* Task objective:
Using the listing below, extract each line that has the word "only" in it.

* Data to use:
(** * Tower-defense simulation: a shallow embedding of [TowerDefenseGame.tsx]

    The repository holds two versions of the tower-defense page.  Module
    [TD1] embeds the page with armoured enemies, four maps and six tower
    types; module [TD2] embeds the earlier page with a single enemy kind,
    one fixed path and four tower types.

    Numbers.  Every quantity the program only ever adds, subtracts and
    compares as a whole number (gold, lives, wave, health, damage, armour,
    rewards, experience, millisecond timestamps) is a [Z].  Positions,
    speeds and ranges are binary64 floats as in JavaScript, since the
    movement step takes square roots and quotients.

    State.  The React state cells of the component are the fields of one
    record [World]; a state setter is a record update, a functional
    updater [setX (prev => ...)] reads the field of the world it is
    applied to, and the setters called from inside a [map] callback are
    threaded through the traversal from left to right ([mapS]).  Toasts,
    tips and the tutorial flag only drive the display and are left out. *)

From Stdlib Require Import String DecimalString DecimalZ Floats.
From Stdlib Require Import ZArith List Bool Lia.
Import ListNotations.

#[local] Set Warnings "-inexact-float".
#[local] Open Scope Z_scope.

(** ** JavaScript helpers *)

(** An integer as a number that takes part in float arithmetic. *)
Definition Z2f (z : Z) : float :=
  if z <? 0 then (- PrimFloat.of_uint63 (Uint63.of_Z (- z)))%float
  else PrimFloat.of_uint63 (Uint63.of_Z z).

(** [Math.floor], as an integer; [None] on NaN and the infinities. *)
Definition floorZ (f : float) : option Z :=
  match Prim2SF f with
  | SpecFloat.S754_zero _ => Some 0
  | SpecFloat.S754_finite sgn m e =>
      Some (Z.shiftl (if sgn then Z.neg m else Z.pos m) e)
  | SpecFloat.S754_infinity _ | SpecFloat.S754_nan => None
  end.

(** Template-literal rendering of a whole number, with all its digits:
    what JavaScript prints up to [Number.MAX_SAFE_INTEGER]. *)
Definition showZ (z : Z) : string := NilZero.string_of_int (Z.to_int z).

(** [Math.sqrt(dx * dx + dy * dy)] *)
Definition hypot (dx dy : float) : float :=
  PrimFloat.sqrt (dx * dx + dy * dy)%float.

(** Truthiness of [address] from [useAccount()]: [undefined] and the empty
    string are falsy. *)
Definition truthy (address : option string) : bool :=
  match address with
  | Some EmptyString | None => false
  | Some _ => true
  end.

(** [list.includes(key)] *)
Definition includes {K : Type} (eqb : K -> K -> bool) (l : list K) (k : K)
  : bool := existsb (eqb k) l.

Record Point : Set := { px : float; py : float }.

(** A [map] whose callback also calls state setters: the world is passed
    from one element to the next, in list order. *)
Section MapS.
Context {A W : Type} (f : A -> W -> A * W).

Fixpoint mapS (l : list A) (w : W) : list A * W :=
  match l with
  | [] => ([], w)
  | a :: l' =>
      let (a', w1) := f a w in
      let (r, w2) := mapS l' w1 in
      (a' :: r, w2)
  end.

End MapS.

Module TD1.

Inductive TowerType : Set :=
  archer | cannon | wizard | frost | barracks | tesla.

Inductive EnemyType : Set := goblin | orc | troll | dragon | necromancer.

Inductive MapKey : Set := greenlands | volcano | crystalCave | darkCastle.

Definition TowerType_eqb (a b : TowerType) : bool :=
  match a, b with
  | archer, archer | cannon, cannon | wizard, wizard
  | frost, frost | barracks, barracks | tesla, tesla => true
  | _, _ => false
  end.

Definition MapKey_eqb (a b : MapKey) : bool :=
  match a, b with
  | greenlands, greenlands | volcano, volcano
  | crystalCave, crystalCave | darkCastle, darkCastle => true
  | _, _ => false
  end.

Module Tower.
Record t : Set := {
  id : string;
  type : TowerType;
  x : float;
  y : float;
  level : Z;
  damage : Z;
  range : float;
  fireRate : Z;
  lastFired : Z
}.
End Tower.

Module Enemy.
Record t : Set := {
  id : string;
  type : EnemyType;
  x : float;
  y : float;
  health : Z;
  maxHealth : Z;
  speed : float;
  pathIndex : nat;
  reward : Z;
  armor : Z
}.
End Enemy.

(** An entry of [TOWER_TYPES] (icon, colour and description left out). *)
Record TowerData : Set := {
  name : string;
  cost : Z;
  damage : Z;
  range : float;
  fireRate : Z;
  unlocked : bool
}.

Definition TOWER_TYPES (k : TowerType) : TowerData :=
  match k with
  | archer => {| name := "Archer Tower"; cost := 50; damage := 15;
                 range := 120; fireRate := 800; unlocked := true |}
  | cannon => {| name := "Cannon Tower"; cost := 100; damage := 40;
                 range := 100; fireRate := 1500; unlocked := true |}
  | wizard => {| name := "Wizard Tower"; cost := 150; damage := 30;
                 range := 90; fireRate := 1200; unlocked := false |}
  | frost => {| name := "Frost Tower"; cost := 120; damage := 10;
                range := 100; fireRate := 600; unlocked := false |}
  | barracks => {| name := "Barracks"; cost := 80; damage := 20;
                   range := 60; fireRate := 1000; unlocked := false |}
  | tesla => {| name := "Tesla Tower"; cost := 200; damage := 60;
                range := 80; fireRate := 2000; unlocked := false |}
  end.

(** An entry of [MAPS] (description, gradient and tip left out). *)
Record MapData : Set := {
  mapName : string;
  mapUnlocked : bool;
  waves : Z;
  path : list Point
}.

Definition pt (a b : float) : Point := {| px := a; py := b |}.

Definition MAPS (k : MapKey) : MapData :=
  match k with
  | greenlands =>
      {| mapName := "Greenlands"; mapUnlocked := true; waves := 10;
         path := [pt 0 180; pt 120 180; pt 120 80; pt 280 80; pt 280 280;
                  pt 420 280; pt 420 180; pt 600 180] |}
  | volcano =>
      {| mapName := "Volcanic Forge"; mapUnlocked := false; waves := 15;
         path := [pt 0 100; pt 150 100; pt 150 250; pt 300 250; pt 300 150;
                  pt 450 150; pt 450 300; pt 600 300] |}
  | crystalCave =>
      {| mapName := "Crystal Caverns"; mapUnlocked := false; waves := 20;
         path := [pt 0 200; pt 100 200; pt 100 50; pt 250 50; pt 250 300;
                  pt 400 300; pt 400 100; pt 550 100; pt 550 200;
                  pt 600 200] |}
  | darkCastle =>
      {| mapName := "Dark Castle"; mapUnlocked := false; waves := 25;
         path := [pt 0 150; pt 80 150; pt 80 50; pt 200 50; pt 200 250;
                  pt 350 250; pt 350 100; pt 500 100; pt 500 300;
                  pt 600 300] |}
  end.

(** [Object.keys(MAPS)] *)
Definition mapKeys : list MapKey :=
  [greenlands; volcano; crystalCave; darkCastle].

(** Rows sent to the backend by [handleVictory] ([completed_at] left
    out). *)
Record GameSessionRow : Set := {
  wallet_address : string;
  game_type : string;
  difficulty : MapKey;
  status : string;
  xp_earned : Z;
  result : string;
  data_wave : Z;
  data_gold : Z;
  data_kills : Z
}.

Record TowerDefenseRow : Set := {
  td_wallet_address : string;
  current_wave : Z;
  current_map : MapKey;
  td_gold : Z;
  td_lives : Z;
  game_result : string
}.

Inductive DbInsert : Set :=
| game_sessions (row : GameSessionRow)
| tower_defense_games (row : TowerDefenseRow).

(** The state cells of the component, the number of pending
    [setTimeout] wave-advance callbacks and the inserts issued so far. *)
Record World : Set := {
  towers : list Tower.t;
  enemies : list Enemy.t;
  gold : Z;
  lives : Z;
  wave : Z;
  isPlaying : bool;
  gameOver : bool;
  victory : bool;
  selectedTower : option TowerType;
  currentMap : MapKey;
  xpEarned : Z;
  unlockedTowers : list TowerType;
  unlockedMaps : list MapKey;
  placementMode : bool;
  killCount : Z;
  totalKills : Z;
  timers : nat;
  saved : list DbInsert
}.

(** The values passed to [useState]. *)
Definition initial : World :=
  {| towers := []; enemies := []; gold := 250; lives := 20; wave := 0;
     isPlaying := false; gameOver := false; victory := false;
     selectedTower := Some archer; currentMap := greenlands; xpEarned := 0;
     unlockedTowers := [archer; cannon]; unlockedMaps := [greenlands];
     placementMode := false; killCount := 0; totalKills := 0;
     timers := 0; saved := [] |}.

Definition set_towers (v : list Tower.t) (s : World) : World :=
  {| towers := v; enemies := enemies s; gold := gold s; lives := lives s;
     wave := wave s; isPlaying := isPlaying s; gameOver := gameOver s;
     victory := victory s; selectedTower := selectedTower s;
     currentMap := currentMap s; xpEarned := xpEarned s;
     unlockedTowers := unlockedTowers s; unlockedMaps := unlockedMaps s;
     placementMode := placementMode s; killCount := killCount s;
     totalKills := totalKills s; timers := timers s; saved := saved s |}.

Definition set_enemies (v : list Enemy.t) (s : World) : World :=
  {| towers := towers s; enemies := v; gold := gold s; lives := lives s;
     wave := wave s; isPlaying := isPlaying s; gameOver := gameOver s;
     victory := victory s; selectedTower := selectedTower s;
     currentMap := currentMap s; xpEarned := xpEarned s;
     unlockedTowers := unlockedTowers s; unlockedMaps := unlockedMaps s;
     placementMode := placementMode s; killCount := killCount s;
     totalKills := totalKills s; timers := timers s; saved := saved s |}.

Definition set_gold (v : Z) (s : World) : World :=
  {| towers := towers s; enemies := enemies s; gold := v; lives := lives s;
     wave := wave s; isPlaying := isPlaying s; gameOver := gameOver s;
     victory := victory s; selectedTower := selectedTower s;
     currentMap := currentMap s; xpEarned := xpEarned s;
     unlockedTowers := unlockedTowers s; unlockedMaps := unlockedMaps s;
     placementMode := placementMode s; killCount := killCount s;
     totalKills := totalKills s; timers := timers s; saved := saved s |}.

Definition set_lives (v : Z) (s : World) : World :=
  {| towers := towers s; enemies := enemies s; gold := gold s; lives := v;
     wave := wave s; isPlaying := isPlaying s; gameOver := gameOver s;
     victory := victory s; selectedTower := selectedTower s;
     currentMap := currentMap s; xpEarned := xpEarned s;
     unlockedTowers := unlockedTowers s; unlockedMaps := unlockedMaps s;
     placementMode := placementMode s; killCount := killCount s;
     totalKills := totalKills s; timers := timers s; saved := saved s |}.

Definition set_wave (v : Z) (s : World) : World :=
  {| towers := towers s; enemies := enemies s; gold := gold s;
     lives := lives s; wave := v; isPlaying := isPlaying s;
     gameOver := gameOver s; victory := victory s;
     selectedTower := selectedTower s; currentMap := currentMap s;
     xpEarned := xpEarned s; unlockedTowers := unlockedTowers s;
     unlockedMaps := unlockedMaps s; placementMode := placementMode s;
     killCount := killCount s; totalKills := totalKills s;
     timers := timers s; saved := saved s |}.

Definition set_isPlaying (v : bool) (s : World) : World :=
  {| towers := towers s; enemies := enemies s; gold := gold s;
     lives := lives s; wave := wave s; isPlaying := v;
     gameOver := gameOver s; victory := victory s;
     selectedTower := selectedTower s; currentMap := currentMap s;
     xpEarned := xpEarned s; unlockedTowers := unlockedTowers s;
     unlockedMaps := unlockedMaps s; placementMode := placementMode s;
     killCount := killCount s; totalKills := totalKills s;
     timers := timers s; saved := saved s |}.

Definition set_gameOver (v : bool) (s : World) : World :=
  {| towers := towers s; enemies := enemies s; gold := gold s;
     lives := lives s; wave := wave s; isPlaying := isPlaying s;
     gameOver := v; victory := victory s; selectedTower := selectedTower s;
     currentMap := currentMap s; xpEarned := xpEarned s;
     unlockedTowers := unlockedTowers s; unlockedMaps := unlockedMaps s;
     placementMode := placementMode s; killCount := killCount s;
     totalKills := totalKills s; timers := timers s; saved := saved s |}.

Definition set_victory (v : bool) (s : World) : World :=
  {| towers := towers s; enemies := enemies s; gold := gold s;
     lives := lives s; wave := wave s; isPlaying := isPlaying s;
     gameOver := gameOver s; victory := v; selectedTower := selectedTower s;
     currentMap := currentMap s; xpEarned := xpEarned s;
     unlockedTowers := unlockedTowers s; unlockedMaps := unlockedMaps s;
     placementMode := placementMode s; killCount := killCount s;
     totalKills := totalKills s; timers := timers s; saved := saved s |}.

Definition set_selectedTower (v : option TowerType) (s : World) : World :=
  {| towers := towers s; enemies := enemies s; gold := gold s;
     lives := lives s; wave := wave s; isPlaying := isPlaying s;
     gameOver := gameOver s; victory := victory s; selectedTower := v;
     currentMap := currentMap s; xpEarned := xpEarned s;
     unlockedTowers := unlockedTowers s; unlockedMaps := unlockedMaps s;
     placementMode := placementMode s; killCount := killCount s;
     totalKills := totalKills s; timers := timers s; saved := saved s |}.

Definition set_currentMap (v : MapKey) (s : World) : World :=
  {| towers := towers s; enemies := enemies s; gold := gold s;
     lives := lives s; wave := wave s; isPlaying := isPlaying s;
     gameOver := gameOver s; victory := victory s;
     selectedTower := selectedTower s; currentMap := v;
     xpEarned := xpEarned s; unlockedTowers := unlockedTowers s;
     unlockedMaps := unlockedMaps s; placementMode := placementMode s;
     killCount := killCount s; totalKills := totalKills s;
     timers := timers s; saved := saved s |}.

Definition set_xpEarned (v : Z) (s : World) : World :=
  {| towers := towers s; enemies := enemies s; gold := gold s;
     lives := lives s; wave := wave s; isPlaying := isPlaying s;
     gameOver := gameOver s; victory := victory s;
     selectedTower := selectedTower s; currentMap := currentMap s;
     xpEarned := v; unlockedTowers := unlockedTowers s;
     unlockedMaps := unlockedMaps s; placementMode := placementMode s;
     killCount := killCount s; totalKills := totalKills s;
     timers := timers s; saved := saved s |}.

* Your response:
    Numbers.  Every quantity the program only ever adds, subtracts and
    tips and the tutorial flag only drive the display and are left out. *)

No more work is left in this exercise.